The Director of Inclusion at Leicester NHR Biomedical Research Centre, Dr Natalie Darko said there were a lot of practical things we can do. She shared that the most important thing currently is to educate people about the distinction between equity and inequality. She spends a lot of her time talking to those conducting research and urging them to take a more individualised approach, instead of assuming that all people in one area are the same.
An equitable approach is to recognise that multiple things affect different people in the same area and so thinking and working in silos, and delivering research in a similar fashion is not helpful.
“We need to work in a coproductive way to move closer to an equity approach.”
Adding to this point, Matt Brookes, Clinical Director at NIHR CRN, said that investment is being put into the up-skilling of researchers working in the recruitment of research participants in order to improve inclusivity. Another important focus needs to be the community connection, Matt added, saying that research findings need to be fed back into the communities in order to “win the hearts and minds of the people.”
The panel agreed that funding needs to be prioritised, specifically in deprived areas, and Khudeja added that community leaders, such as herself need to be linked into the participant recruitment process in order to overcome community stigmas and taboos around certain conditions. Once communities understand the benefits of participating then they are more likely to join.
“Community leaders are the gate openers. It is about the importance of contribution and trust.”
Avoiding AI Entrenching Bias
The panellists also discussed the importance of connecting and communicating with the big tech companies to raise awareness about the risk of using AI to research and explore health inequalities. Professor Bola Owolabi shared how she had spoken with Google’s Chief Health Officer and it was already on their radar about how to deal with algorithms and AI-related biases.

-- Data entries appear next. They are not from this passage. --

Lemma mqtt_start_until_wait_cases (v : vendor) (pre : list esp_mqtt_event_id_t)
    (world : list activity) (st0 : state) :
  match mqtt_start_until_wait v pre world st0 with
  | Next bits st =>
      setup_succeeds v /\
      s_mqtt_evtgrp_hdl st = Some bits /\
      prvTestWaitCondition bits mqtt_start_wait_mask false = true /\
      mqtt_client_hdl st = esp_mqtt_client_init v /\
      mqtt_connected st = mqtt_connected st0 /\
      exists evs rest,
        pre ++ delivered world = evs ++ rest /\ bits = latch_after_all evs 0
  | Return r st =>
      ~ setup_succeeds v /\ mqtt_start_setup v st0 = Return r st
  | Block st =>
      setup_succeeds v /\
      s_mqtt_evtgrp_hdl st = Some (latch_after_all (pre ++ delivered world) 0) /\
      prvTestWaitCondition (latch_after_all (pre ++ delivered world) 0)
        mqtt_start_wait_mask false = false /\
      mqtt_client_hdl st = esp_mqtt_client_init v /\
      mqtt_connected st = mqtt_connected st0
  | Abort => False
  end.
Proof.
  pose proof (mqtt_start_setup_cases v st0) as Hs.
  unfold mqtt_start_until_wait, bind.
  destruct (mqtt_start_setup v st0) as [[] st1|r st1|st1|]; try contradiction.
  - destruct Hs as (Hok & Hh & Hcl & Hf).
    rewrite (dispatch_live pre st1 0 Hh).
    destruct (mqtt_start_wait_cases world
                (with_s_mqtt_evtgrp_hdl (Some (latch_after_all pre 0)) st1)
                (latch_after_all pre 0) eq_refl)
      as [(evs & rest & Hd & Hmet & Hw) | (Hnot & Hw)]; rewrite Hw.
    + rewrite <- latch_after_all_app in Hmet |- *.
      split; [exact Hok|]. split; [reflexivity|]. split; [exact Hmet|].
      split; [exact Hcl|]. split; [exact Hf|].
      exists (pre ++ evs), rest. rewrite Hd, app_assoc. auto.
    + rewrite <- latch_after_all_app in Hnot |- *.
      split; [exact Hok|]. split; [reflexivity|]. split; [exact Hnot|].
      split; [exact Hcl|exact Hf].
  - destruct Hs as (Hno & _). auto.
Qed.

Lemma mqtt_stop_eq (v : vendor) (st : state) :
  run (mqtt_stop v) st =
  if esp_mqtt_client_disconnect v =? ESP_OK then
    if esp_mqtt_client_stop v =? ESP_OK then
      if esp_mqtt_client_unregister_event v =? ESP_OK then
        Returned ESP_OK
          (mkState None (mqtt_connected st) None
             (lifecycle st ++
                [esp_mqtt_client_disconnect_call; esp_mqtt_client_stop_call;
                 esp_mqtt_client_unregister_event_call;
                 esp_mqtt_client_destroy_call; free_call]))
      else
        Returned (esp_mqtt_client_unregister_event v)
          (mkState (s_mqtt_evtgrp_hdl st) (mqtt_connected st) (mqtt_client_hdl st)
             (lifecycle st ++
                [esp_mqtt_client_disconnect_call; esp_mqtt_client_stop_call;
                 esp_mqtt_client_unregister_event_call]))
    else
      Returned (esp_mqtt_client_stop v)
        (mkState (s_mqtt_evtgrp_hdl st) (mqtt_connected st) (mqtt_client_hdl st)
           (lifecycle st ++
              [esp_mqtt_client_disconnect_call; esp_mqtt_client_stop_call]))
  else
    Returned (esp_mqtt_client_disconnect v)
      (mkState (s_mqtt_evtgrp_hdl st) (mqtt_connected st) (mqtt_client_hdl st)
         (lifecycle st ++ [esp_mqtt_client_disconnect_call])).
Proof.
  unfold run, mqtt_stop, ESP_RETURN_ON_ERROR, bind, issue, ret, leave,
    set_mqtt_client_hdl, set_s_mqtt_evtgrp_hdl, with_call,
    with_mqtt_client_hdl, with_s_mqtt_evtgrp_hdl.
  destruct (esp_mqtt_client_disconnect v =? ESP_OK); [|reflexivity].
  destruct (esp_mqtt_client_stop v =? ESP_OK);
    [destruct (esp_mqtt_client_unregister_event v =? ESP_OK)|];
    cbn [s_mqtt_evtgrp_hdl mqtt_connected mqtt_client_hdl lifecycle];
    rewrite <- !app_assoc; reflexivity.
Qed.

Lemma mqtt_event_handler_flag (e : esp_mqtt_event_id_t) (st st' : state) :
  mqtt_event_handler e st = Next tt st' -> mqtt_connected st' = mqtt_connected st.
Proof.
  destruct (s_mqtt_evtgrp_hdl st) as [bits|] eqn:Hh.
  - rewrite (mqtt_event_handler_live e st bits Hh).
    intros H; inversion H; reflexivity.
  - destruct e; cbn [mqtt_event_handler];
      unfold bind, xEventGroupSetBits, xEventGroupClearBits, ret;
      rewrite ?Hh; intros H; inversion H; reflexivity.
Qed.

Lemma link_bits_flag (bits : EventBits_t) :
  spec_connected_state (spec_first_satisfied bits)
  = negb (Z.land bits MQTT_EVTGRP_CONNECTED_BIT =? 0).
Proof.
  unfold spec_first_satisfied, spec_priority_order. cbn [find].
  unfold is_set. cbn [outcome_mask].
  destruct (Z.land bits MQTT_EVTGRP_CONNECTED_BIT =? 0); cbn [negb]; [|reflexivity].
  destruct (negb (Z.land bits MQTT_EVTGRP_DISCONNECTED_BIT =? 0)); [reflexivity|].
  destruct (negb (Z.land bits MQTT_EVTGRP_ERROR_BIT =? 0)); reflexivity.
Qed.

(** C3, as the claim has it, fails: from the initial state [mqtt_start]
    itself turns [mqtt_connected] from false to true, and the Disconnected
    event handled after its return changes the bits of the event group
    and leaves [mqtt_connected] true. *)
Lemma disconnect_after_start_keeps_mqtt_connected :
  mqtt_connected initial_state = false /\
  run (mqtt_start all_ok [] [Deliver MQTT_EVENT_CONNECTED]) initial_state
  = Returned ESP_OK started /\
  mqtt_connected started = true /\
  mqtt_event_handler MQTT_EVENT_DISCONNECTED started
  = Next tt (with_s_mqtt_evtgrp_hdl (Some MQTT_EVTGRP_DISCONNECTED_BIT) started) /\
  mqtt_connected
    (with_s_mqtt_evtgrp_hdl (Some MQTT_EVTGRP_DISCONNECTED_BIT) started) <> false.
Proof. repeat split. discriminate. Qed.


(** ** Tests of single bits, as propositions *)

Lemma wait_condition_iff (bits : EventBits_t) :
  prvTestWaitCondition bits mqtt_start_wait_mask false = true
  <-> Z.land bits mqtt_start_wait_mask <> 0.
Proof.
  unfold prvTestWaitCondition. rewrite negb_true_iff. apply Z.eqb_neq.
Qed.

Lemma connected_bit_set_iff (bits : EventBits_t) :
  Z.land bits MQTT_EVTGRP_CONNECTED_BIT <> 0 <-> Z.testbit bits 0 = true.
Proof.
  rewrite <- Z.eqb_neq, connected_bit_test, negb_false_iff. reflexivity.
Qed.

Lemma disconnected_bit_set_iff (bits : EventBits_t) :
  Z.land bits MQTT_EVTGRP_DISCONNECTED_BIT <> 0 <-> Z.testbit bits 1 = true.
Proof.
  rewrite <- Z.eqb_neq, disconnected_bit_test, negb_false_iff. reflexivity.
Qed.

Lemma connected_bit_clear_iff (bits : EventBits_t) :
  Z.land bits MQTT_EVTGRP_CONNECTED_BIT = 0 <-> Z.testbit bits 0 = false.
Proof.
  rewrite <- Z.eqb_eq, connected_bit_test, negb_true_iff. reflexivity.
Qed.

Lemma disconnected_bit_clear_iff (bits : EventBits_t) :
  Z.land bits MQTT_EVTGRP_DISCONNECTED_BIT = 0 <-> Z.testbit bits 1 = false.
Proof.
  rewrite <- Z.eqb_eq, disconnected_bit_test, negb_true_iff. reflexivity.
Qed.

Lemma outcome_bits_iff (bits : EventBits_t) :
  Z.land bits mqtt_start_wait_mask <> 0
  <-> (Z.land bits MQTT_EVTGRP_CONNECTED_BIT <> 0 \/
       Z.land bits MQTT_EVTGRP_DISCONNECTED_BIT <> 0 \/
       Z.land bits MQTT_EVTGRP_ERROR_BIT <> 0).
Proof.
  rewrite <- !Z.eqb_neq.
  rewrite wait_mask_test, connected_bit_test, disconnected_bit_test, error_bit_test.
  destruct (Z.testbit bits 0), (Z.testbit bits 1), (Z.testbit bits 2);
    simpl; intuition congruence.
Qed.

Lemma mqtt_start_link_bits_connected (bits : EventBits_t) (st : state) :
  Z.land bits MQTT_EVTGRP_CONNECTED_BIT <> 0 ->
  mqtt_start_link_bits bits st = Next ESP_OK (with_mqtt_connected true st).
Proof.
  intros Hc. unfold mqtt_start_link_bits.
  apply Z.eqb_neq in Hc. rewrite Hc. reflexivity.
Qed.

(** C4: when the handler has run on a sequence of events before the caller
    of [mqtt_start] reaches the wait, and the last connect/disconnect-class
    event of the sequence is Connected, [mqtt_start] returns ESP_OK and
    [mqtt_connected] is true. *)
Theorem connected_last_gives_success (v : vendor) (pre : list esp_mqtt_event_id_t)
    (world : list activity) (st0 : state) :
  setup_succeeds v ->
  last_link_event pre = Some MQTT_EVENT_CONNECTED ->
  exists st',
    run (mqtt_start v pre world) st0 = Returned ESP_OK st' /\
    mqtt_connected st' = true.
Proof.
  intros Hok Hlast.
  destruct (mqtt_start_reaches_wait v pre world st0 Hok)
    as (st1 & _ & _ & _ & _ & Hw).
  pose proof (latch_follows_last_link_event pre 0) as Hbits.
  rewrite Hlast in Hbits. destruct Hbits as [Hb0 _].
  assert (Hc : Z.land (latch_after_all pre 0) MQTT_EVTGRP_CONNECTED_BIT <> 0)
    by (apply connected_bit_set_iff; exact Hb0).
  assert (Hmet : prvTestWaitCondition (latch_after_all pre 0)
                   mqtt_start_wait_mask false = true).
  { apply wait_condition_iff, outcome_bits_iff. left. exact Hc. }
  rewrite (mqtt_start_wait_at_once world
             (with_s_mqtt_evtgrp_hdl (Some (latch_after_all pre 0)) st1)
             (latch_after_all pre 0) eq_refl Hmet) in Hw.
  unfold run. rewrite mqtt_start_unfold, Hw.
  rewrite (mqtt_start_link_bits_connected _ _ Hc).
  eexists. split; reflexivity.
Qed.

Lemma connected_last_gives_success_witness :
  setup_succeeds all_ok /\
  last_link_event [MQTT_EVENT_DISCONNECTED; MQTT_EVENT_ERROR;
                   MQTT_EVENT_CONNECTED; MQTT_EVENT_DATA]
  = Some MQTT_EVENT_CONNECTED /\
  exists st',
    run (mqtt_start all_ok
           [MQTT_EVENT_DISCONNECTED; MQTT_EVENT_ERROR;
            MQTT_EVENT_CONNECTED; MQTT_EVENT_DATA]
           [Tick; Deliver MQTT_EVENT_DISCONNECTED]) initial_state
    = Returned ESP_OK st' /\
    mqtt_connected st' = true.
Proof.
  assert (Hok : setup_succeeds all_ok).
  { unfold setup_succeeds. repeat split. discriminate. }
  split; [exact Hok|]. split; [reflexivity|].
  apply (connected_last_gives_success all_ok
           [MQTT_EVENT_DISCONNECTED; MQTT_EVENT_ERROR;
            MQTT_EVENT_CONNECTED; MQTT_EVENT_DATA]
           [Tick; Deliver MQTT_EVENT_DISCONNECTED] initial_state Hok).
  reflexivity.
Defined.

Alongside AI, Amanda mentioned how digital inclusion is also something to focus on because more people are now connecting with health services via digital means. Without a proper understanding of how to use these services, it can affect the equity of access to them.
A Multi-Pronged Approach
The speakers on today’s panel agreed that a multi-pronged approach to tackling inequalities across ICS areas is imperative. By utilising the funding that is already earmarked for tackling inequality, a real impact can be made when it comes to reducing pressure on the health services. Connecting with communities in order to make research more inclusive is also key. The panellists agreed that we are on the right track, and it is exciting to see the change that is already being made to ensure an equitable approach to healthcare.